First, thank you for looking in detail into that. Even though these
messages are scary (we can never be sure that EEGLAB is bug free), we
greatly appreciate that people like you take the time to test that the
functions are doing what they are supposed to do.
Regarding your analysis, all of the problems you encounter are due to
using the baseline option in a specific way on this artificial data
(see below). First, you should try the "'baseline', NaN" option which
does not perform any baseline. It is the first thing to do before
trying other types of baseline. I am attaching here a screen copy of
the decomposition on your data. We can clearly see the two frequencies
that you have generated.
using your data, this is the command line call "figure;
[ersp,itc,powbase,times,freqs,erspboot,itcboot] = newtimef(x, 8*2048,
[-500 6000], 2048, 0,'baseline',NaN,'basenorm','off', 'maxfreq' ,
20,'nfreqs',50,'padratio', 32, 'scale', 'abs');"
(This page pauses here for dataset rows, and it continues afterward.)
Lemma lookups_do_not_write_witness :
  run (race ++ [Call fnGetOrCreateSession (eWithCancel (eResult 0) 7); Run 3])
      start initial
    = Ok ({| pool := pool race_end.1 ++
                [ {| fn := fnGetOrCreateSession;
                     arg := WithCancel (WithValue (WithCancel Background 1)
                                          sessionContextKey
                                          (ptr_sessionContextValue 0)) 7;
                     pc := pcLoadID 0 |} ];
             trace := trace race_end.1 |}, race_end.2) /\
  exists p,
    step {| fn := fnGetOrCreateSession;
            arg := WithCancel (WithValue (WithCancel Background 1)
                                 sessionContextKey (ptr_sessionContextValue 0)) 7;
            pc := pcLoadID 0 |} race_end.2 = Ok (p, race_end.2) /\
    allocation (pcLoadID 0) p = None /\
    (remaining p <= pred (remaining (pcLoadID 0)))%nat.
Proof.
  split; [vm_compute; reflexivity|].
  apply (lookups_do_not_write
           (race ++ [Call fnGetOrCreateSession (eWithCancel (eResult 0) 7); Run 3])
           {| pool := pool race_end.1 ++
                [ {| fn := fnGetOrCreateSession;
                     arg := WithCancel (WithValue (WithCancel Background 1)
                                          sessionContextKey
                                          (ptr_sessionContextValue 0)) 7;
                     pc := pcLoadID 0 |} ];
              trace := trace race_end.1 |}
           race_end.2 3).
  - vm_compute. reflexivity.
  - vm_compute. reflexivity.
  - eexists. reflexivity.
Defined.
Then, comes the baseline. The graphs you produce are meaningful until
you start using the 'basenorm' option. The "basenorm" option is used
compute and show z scores (we prefer dB ourselves but some other
researchers prefer to use z-score). In your case your baseline is from
-500 ms to 500 ms. It means that the standard deviation will be 0 at
most frequency except at 6 Hz. A standard deviation of 0 (when
normalizing) makes the weights blow up to close to infinity (your
power is 10^7 standard deviation). It does not totally blow up to
infinity since the standard deviation of the baseline is not perfectly
0 but a very small number. The strange plots you are observing are due
to that. I have looked into detail in the code of the function and I
plotted all intermediary results from inside the function itself and
there is no doubt about that.
Note also that the newtimef function was primarily designed to process
data trials and not continuous data. This is the reason why the inter-
trial coherence measure for your data returns meaningless results (ITC
is only relevant for more than 1 trial).
Let me know if you have other questions or comments,
Arno
On May 7, 2010, at 8:53 AM, ondrej lassak wrote:
> I fed the TF analysis single sinusoid 6 and 12Hz and the TF plot
> shows multiple specral lines (more than two).
> How can one rely on the TF when it introduces such massive artifacts
> both in pure FFT spectrogram and Wavelet scalogram?
> Or am I doing something wrong? When only one freq during the whole
> time span is present the TF plots look like really bad moira and the
> presence of the freq is apparent only from the summation over time
> (left from the main plot).
>
>
> The matlab report with function calls and resulting pictures is
> attached below (no scripts embedded in the html).